Quando chegaram o cível e o criminal, um novo sistema de Justiça foi criado. Eu costumo dizer que os juizados especiais constituem um divisor de águas do poder Judiciário. Conta-se uma história até o advento da lei 9.099 [de 1995] e depois é outra história, porque até a lei havia, no Brasil, uma deficiência muito grande de acesso ao Poder Judiciário, que é diferente de acesso à Justiça. Acesso ao Poder Judiciário são aquelas condições físicas e econômicas, de você ter dinheiro para contratar um advogado e entrar com uma ação. Acesso à Justiça é você ter à sua disposição um juiz imparcial, perfeito, pronto para lidar e fazer justiça. São as bases constitucionais: confiando na sua Justiça, você sabe que têm acesso à Justiça, tem um juiz imparcial e justo que vai julgar. Completamente diferente é o acesso ao Judiciário, que são elementos de caráter material, como contratar advogado, dinheiro e disposição de procurar um advogado para poder entrar com uma ação.
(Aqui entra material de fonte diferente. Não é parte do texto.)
(** ** Total orders *)

(** Rust's [Ord::cmp]. *)
Class Ord (A : Type) := cmp : A → A → comparison.

Class OrdLaws (A : Type) `{Ord A} := {
  cmp_eq_iff (x y : A) : cmp x y = Eq ↔ x = y;
  cmp_opp (x y : A) : cmp y x = CompOpp (cmp x y);
  cmp_lt_trans (x y z : A) : cmp x y = Lt → cmp y z = Lt → cmp x z = Lt
}.

(** [Ordering::then_with] *)
Definition then_cmp (c d : comparison) : comparison :=
  match c with Eq => d | _ => c end.

#[export] Instance ord_Z : Ord Z := Z.compare.
#[export] Instance ord_N : Ord N := N.compare.
#[export] Instance ord_string : Ord string := String.compare.
#[export] Instance ord_prod {A B} `{Ord A, Ord B} : Ord (A * B) := λ p q,
  then_cmp (cmp p.1 q.1) (cmp p.2 q.2).
(** [#[derive(Ord)]] on [Option]: [None] is least. *)
#[export] Instance ord_option {A} `{Ord A} : Ord (option A) := λ x y,
  match x, y with
  | None, None => Eq
  | None, Some _ => Lt
  | Some _, None => Gt
  | Some a, Some b => cmp a b
  end.
(** An order read off a key ([sort_by_key], or a [derive(Ord)] seen as a tuple of fields). *)
Definition ord_on {A B} `{Ord B} (key : A → B) : Ord A := λ x y, cmp (key x) (key y).

Definition leb {A} `{Ord A} (x y : A) : bool :=
  match cmp x y with Gt => false | _ => true end.

(** ** Stable sorting *)

(** The slice sorts of Rust's standard library ([sort], [sort_by_key]) and an SQL [order by] are
    modelled by a stable insertion sort. *)
Fixpoint insert_by {A} (le : A → A → bool) (x : A) (l : list A) : list A :=
  match l with
  | [] => [x]
  | y :: l' => if le x y then x :: l else y :: insert_by le x l'
  end.

Definition sort_by {A} (le : A → A → bool) (l : list A) : list A :=
  foldr (insert_by le) [] l.

Definition sort_by_key {A K} `{Ord K} (key : A → K) : list A → list A :=
  sort_by (λ x y, leb (key x) (key y)).

(** An SQL [limit n]: a negative limit is no limit. *)
Definition sql_limit {A} (n : Z) (l : list A) : list A :=
  if n <? 0 then l else take (Z.to_nat n) l.

(** ** Automation *)

(** Linear arithmetic over the machine widths. *)
Ltac wrap_lia := unfold is_u64, fits_i64, i64_limit, u64_limit in *; lia.

(** Inverts equations between results, options and pairs and substitutes. *)
Ltac inv_res :=
  repeat match goal with
    | H : Ok _ = Ok _ |- _ => injection H as H; subst
    | H : Err _ = Err _ |- _ => injection H as H; subst
    | H : Ok _ = Err _ |- _ => discriminate H
    | H : Err _ = Ok _ |- _ => discriminate H
    | H1 : ?x = Ok _, H2 : ?x = Ok _ |- _ => rewrite H1 in H2
    | H1 : ?x = Ok _, H2 : ?x = Err _ |- _ => rewrite H1 in H2
    end; simplify_eq/=.

(** Case analysis on a [let?] in a hypothesis. *)
Ltac case_res H :=
  match type of H with
  | context [rbind (map_err _ ?r) _] =>
      let E := fresh "E" in destruct r eqn:E; cbn [rbind map_err] in H; try discriminate H
  | context [rbind ?r _] => let E := fresh "E" in destruct r eqn:E; cbn [rbind map_err] in H; try discriminate H
  end.

Create HintDb atuin.
Create Rewrite HintDb atuin.
Create Rewrite HintDb rmp.

(** ** Lemmas on results *)

Lemma rbind_Ok {A B E} (r : result A E) (k : A → result B E) b :
  rbind r k = Ok b ↔ ∃ a, r = Ok a ∧ k a = Ok b.
Proof. destruct r; simpl; split; [eauto | by intros (?&[= ->]&?) | done | by intros (?&?&?)]. Qed.

Section results.
Context {A B E : Type}.
Implicit Types (f : A → result B E).

Lemma try_map_Ok_Forall2 f (l : list A) (ys : list B) :
  try_map f l = Ok ys ↔ Forall2 (λ x y, f x = Ok y) l ys.
Proof.
  revert ys; induction l as [|x l IH]; intros ys; simpl.
  - split; [intros [= <-]; constructor | inversion 1; done].
  - rewrite rbind_Ok. split.
    + intros (y & Hx & (ys' & Hl & [= <-])%rbind_Ok). constructor; [done|]. by apply IH.
    + inversion 1 as [|? y ? ys' Hx Hl]; subst. exists y. split; [done|]. simpl.
      apply IH in Hl. by rewrite Hl.
Qed.

Lemma try_map_pure f (g : A → B) (l : list A) :
  (∀ x, x ∈ l → f x = Ok (g x)) → try_map f l = Ok (g <$> l).
Proof.
  intros Hf. apply try_map_Ok_Forall2. apply Forall2_fmap_r.
  apply Forall_Forall2_diag, Forall_forall, Hf.
Qed.

Lemma try_map_Err f (l : list A) x e :
  x ∈ l → f x = Err e → ∃ e', try_map f l = Err e'.
Proof.
  intros Hx Hf. induction Hx as [l|y z l Hin IH]; simpl.
  - rewrite Hf. by eexists.
  - destruct (f z); simpl; [|by eexists]. destruct IH as [e' ->]; [done|]. by eexists.
Qed.
End results.

(** ** Lemmas on machine integers *)

Section machine.
Implicit Types z : Z.

Lemma u64_as_i64_fits z : fits_i64 z → u64_as_i64 z = z.
Proof. unfold fits_i64, u64_as_i64. destruct (Z.ltb_spec z i64_limit); lia. Qed.

Lemma i64_as_u64_fits z : fits_i64 z → i64_as_u64 z = z.
Proof.
  unfold fits_i64, i64_as_u64, i64_limit, u64_limit. intros.
  apply Z.mod_small. lia.
Qed.

(** The casts the stores apply on the way in and out are inverse on every u64. *)
Lemma i64_u64_roundtrip z : is_u64 z → i64_as_u64 (u64_as_i64 z) = z.
Proof.
  unfold is_u64, i64_as_u64, u64_as_i64. intros Hz.
  destruct (Z.ltb_spec z i64_limit); [apply Z.mod_small; lia|].
  replace (z - u64_limit) with (z + (-1) * u64_limit) by lia.
  rewrite Z.mod_add by (unfold u64_limit; lia). apply Z.mod_small; lia.
Qed.

Lemma i64_as_u64_range z : is_u64 (i64_as_u64 z).
Proof. apply Z.mod_pos_bound. unfold u64_limit; lia. Qed.

Lemma u64_as_i64_inj z1 z2 : is_u64 z1 → is_u64 z2 → u64_as_i64 z1 = u64_as_i64 z2 → z1 = z2.
Proof.
  intros H1 H2 He. by rewrite <- (i64_u64_roundtrip z1 H1), He, i64_u64_roundtrip.
Qed.

Lemma fits_is_u64 z : fits_i64 z → is_u64 z.
Proof. unfold fits_i64, is_u64, i64_limit, u64_limit. lia. Qed.

(** Below the limit of a u64 an addition is exact; [wrap_lia] discharges the side condition. *)
Lemma wrapping_add_exact a b : is_u64 (a + b) → wrapping_add a b = a + b.
Proof. apply Z.mod_small. Qed.

Lemma checked_sub_Some (a b c : Z) : checked_sub a b = Some c ↔ b ≤ a ∧ c = a - b.
Proof. unfold checked_sub. destruct (Z.leb_spec b a); split; [intros [= <-]; lia | intros [? ->]; done | done | lia]. Qed.

Lemma length_be n z : length (be n z) = n.
Proof. revert z; induction n as [|n IH]; intros z; simpl; [done|]. rewrite length_app, IH. simpl. lia. Qed.

Lemma unbe_be n z : 0 ≤ z < 256 ^ Z.of_nat n → unbe (be n z) = z.
Proof.
  revert z; induction n as [|n IH]; intros z Hz; simpl.
  - unfold unbe; simpl. simpl in Hz. lia.
  - unfold unbe in *. rewrite foldl_app. simpl. rewrite IH.
    + pose proof (Z.div_mod z 256). lia.
    + rewrite Nat2Z.inj_succ, Z.pow_succ_r in Hz by lia. split; [apply Z.div_pos; lia|].
      apply Z.div_lt_upper_bound; lia.
Qed.
End machine.

#[export] Hint Resolve fits_is_u64 i64_as_u64_range : atuin.
#[export] Hint Rewrite @i64_u64_roundtrip @u64_as_i64_fits @i64_as_u64_fits
  using (eauto with atuin) : atuin.

(** ** Lemmas on orders *)

#[export] Instance ord_Z_laws : OrdLaws Z.
Proof.
  split; unfold cmp, ord_Z.
  - intros; apply Z.compare_eq_iff.
  - intros; apply Z.compare_antisym.
  - intros x y z; rewrite !Z.compare_lt_iff; lia.
Qed.

#[export] Instance ord_N_laws : OrdLaws N.
Proof.
  split; unfold cmp, ord_N.
  - intros; apply N.compare_eq_iff.
  - intros; apply N.compare_antisym.
  - intros x y z; rewrite !N.compare_lt_iff; lia.
Qed.

#[export] Instance ord_string_laws : OrdLaws string.
Proof.
  split; unfold cmp, ord_string; intros.
  - apply OrderedTypeEx.String_as_OT.cmp_eq.
  - apply String.compare_antisym.
  - apply OrderedTypeEx.String_as_OT.cmp_lt. apply OrderedTypeEx.String_as_OT.lt_trans with y; by apply OrderedTypeEx.String_as_OT.cmp_lt.
Qed.

Section ord_laws.
Context {A : Type} `{OrdLaws A}.
Implicit Types x y z : A.

Lemma cmp_refl x : cmp x x = Eq.
Proof. by apply cmp_eq_iff. Qed.

Lemma leb_refl x : leb x x = true.
Proof. unfold leb. by rewrite cmp_refl. Qed.

Lemma leb_total x y : leb x y = true ∨ leb y x = true.
Proof. unfold leb. rewrite (cmp_opp x y). destruct (cmp x y); simpl; auto. Qed.

Lemma leb_antisym x y : leb x y = true → leb y x = true → x = y.
Proof.
  unfold leb. rewrite (cmp_opp x y). destruct (cmp x y) eqn:E; simpl; try done.
  intros _ _. by apply cmp_eq_iff.
Qed.

Lemma leb_trans x y z : leb x y = true → leb y z = true → leb x z = true.
Proof.
  unfold leb. destruct (cmp x y) eqn:E1; try done; destruct (cmp y z) eqn:E2; try done.
  all: try (apply cmp_eq_iff in E1; subst); try (apply cmp_eq_iff in E2; subst).
  all: try (by rewrite ?cmp_refl, ?E1, ?E2). by rewrite (cmp_lt_trans _ _ _ E1 E2).
Qed.
End ord_laws.

#[export] Instance ord_prod_laws {A B} `{OrdLaws A, OrdLaws B} : OrdLaws (A * B).
Proof.
  split; unfold cmp, ord_prod.
  - intros [a b] [a' b']; simpl. unfold then_cmp.
    destruct (cmp a a') eqn:E; simpl.
    + apply cmp_eq_iff in E as ->. rewrite cmp_eq_iff. naive_solver.
    + split; [done|]. intros [= -> ->]. by rewrite cmp_refl in E.
    + split; [done|]. intros [= -> ->]. by rewrite cmp_refl in E.
  - intros [a b] [a' b']; simpl. rewrite (cmp_opp a a'). unfold then_cmp.
    destruct (cmp a a'); simpl; [apply cmp_opp|done|done].
  - intros [a b] [a' b'] [a'' b'']; simpl. unfold then_cmp.
    destruct (cmp a a') eqn:E1; try done; destruct (cmp a' a'') eqn:E2; try done.
    + apply cmp_eq_iff in E1 as ->. rewrite E2. apply cmp_lt_trans.
    + apply cmp_eq_iff in E1 as ->. by rewrite E2.
    + apply cmp_eq_iff in E2 as ->. by rewrite E1.
    + by rewrite (cmp_lt_trans _ _ _ E1 E2).
Qed.

#[export] Instance ord_option_laws {A} `{OrdLaws A} : OrdLaws (option A).
Proof.
  split; unfold cmp, ord_option.
  - intros [x|] [y|]; rewrite ?cmp_eq_iff; naive_solver.
  - intros [x|] [y|]; try done. apply cmp_opp.
  - intros [x|] [y|] [z|]; try done. apply cmp_lt_trans.
Qed.

(** A [derive(Ord)] seen through an injective tuple of its fields. *)
Lemma ord_on_laws {A B} `{OrdLaws B} (key : A → B) :
  Inj (=) (=) key → OrdLaws A (H := ord_on key).
Proof.
  intros Hinj. split; unfold cmp, ord_on.
  - intros x y. rewrite cmp_eq_iff. split; [apply Hinj | by intros ->].
  - intros; apply cmp_opp.
  - intros x y z; apply cmp_lt_trans.
Qed.

(** ** Lemmas on the stable sort *)

Section sort_by.
Context {A : Type} (le : A → A → bool).
Implicit Types (x y : A) (l : list A).

Lemma insert_by_perm x l : insert_by le x l ≡ₚ x :: l.
Proof.
  induction l as [|y l IH]; simpl; [done|]. destruct (le x y); [done|].
  rewrite IH. apply Permutation_swap.
Qed.

Lemma sort_by_perm l : sort_by le l ≡ₚ l.
Proof.
  induction l as [|x l IH]; simpl; [done|]. by rewrite insert_by_perm, IH.
Qed.

Lemma elem_of_sort_by x l : x ∈ sort_by le l ↔ x ∈ l.
Proof. by rewrite sort_by_perm. Qed.

Lemma length_sort_by l : length (sort_by le l) = length l.
Proof. apply Permutation_length, sort_by_perm. Qed.

Lemma insert_by_id x l : (∀ y, y ∈ l → le x y = true) → insert_by le x l = x :: l.
Proof. destruct l as [|y l]; simpl; [done|]. intros Hy. rewrite Hy; [done|]. left. Qed.

Lemma sort_by_sorted_id l : StronglySorted (λ x y, le x y = true) l → sort_by le l = l.
Proof.
  induction 1 as [|x l Hs IH Hall]; simpl; [done|]. rewrite IH.
  apply insert_by_id. intros y Hy. eapply Forall_forall in Hall; done.
Qed.

Context (le_total : ∀ x y, le x y = true ∨ le y x = true).
Context (le_trans : ∀ x y z, le x y = true → le y z = true → le x z = true).

Lemma insert_by_sorted x l :
  StronglySorted (λ x y, le x y = true) l →
  StronglySorted (λ x y, le x y = true) (insert_by le x l).
Proof.
  induction 1 as [|y l Hs IH Hall]; simpl; [by repeat constructor|].
  destruct (le x y) eqn:Hxy.
  - constructor; [by constructor|]. constructor; [done|].
    eapply Forall_impl; [exact Hall|]. eauto.
  - constructor; [done|]. rewrite insert_by_perm. constructor; [|done].
    destruct (le_total x y); [congruence|done].
Qed.

Lemma sort_by_sorted l : StronglySorted (λ x y, le x y = true) (sort_by le l).
Proof.
  induction l as [|x l IH]; simpl; [constructor|]. by apply insert_by_sorted.
Qed.
End sort_by.

Lemma sort_by_key_sorted {A K} `{OrdLaws K} (key : A → K) (l : list A) :
  StronglySorted (λ x y, leb (key x) (key y) = true) (sort_by_key key l).
Proof.
  apply sort_by_sorted; intros; [apply leb_total | by eapply leb_trans].
Qed.

(** Sorting by an injective key forgets the order of the input: this is why a [HashMap]'s
    iteration order does not show in a sorted result. *)
Lemma sort_by_key_unique_on {A K} `{OrdLaws K} (key : A → K) (l1 l2 : list A) :
  (∀ x y, x ∈ l1 → y ∈ l1 → key x = key y → x = y) → l1 ≡ₚ l2 → sort_by_key key l1 = sort_by_key key l2.
Proof.
  intros Hinj Hp.
  eapply StronglySorted_unique_strong with (R := λ x y, leb (key x) (key y) = true).
  - intros x y Hx Hy Hxy Hyx. unfold sort_by_key in Hx, Hy. rewrite sort_by_perm in Hx. rewrite sort_by_perm, <- Hp in Hy.
    apply Hinj; [done..|]. by apply leb_antisym.
  - apply sort_by_key_sorted.
  - apply sort_by_key_sorted.
  - unfold sort_by_key. by rewrite !sort_by_perm.
Qed.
O que os juizados pretendiam? E, naquela época, se conseguiu? Queriam que o cidadão, pessoalmente, fosse ao juizado e lá verbalmente, sem a participação de advogado, fizesse a sua queixa e pedisse justiça. Parte dos juizados se definiu como amplo acesso ao Judiciário.
Hoje qual é quadro que se tem 20 anos depois? Com muita tristeza, eu vejo excesso de competência, de ações que não poderiam tramitar no juizado, mas estão tramitando. A que o juizado se propunha? A processar e julgar ações de baixa complexidade e que não ultrapassassem, no começo, até 40 vezes o salário mínimo. Então tinha dois critérios para competência: não ter nenhuma complexidade e ter ações até 40 salários mínimos – hoje já é 60 porque houve uma modificação.
Mas o que eu percebi? Eu fui à Goiânia [GO] em um juizado de Fazenda Pública, para saber o porquê de aquele juizado estar tão abarrotado de processos. Constatei, em poucos minutos de conversa com o juiz, que na vara dele chegavam todos os pedidos de remédios e de autorizações para internação. Esta é uma matéria de alta complexidade. É preciso um perito médico que me diga se esse remédio realmente é para isso, se a internação realmente é necessária, se aquela prótese que ele está pedindo é adequada. Esse aspecto, de não ter sido feita uma triagem correta da competência, fez com que os juizados, hoje, estejam completamente abarrotados. A finalidade dos juizados era apenas atender as causas que nos incomodam no dia-a-dia.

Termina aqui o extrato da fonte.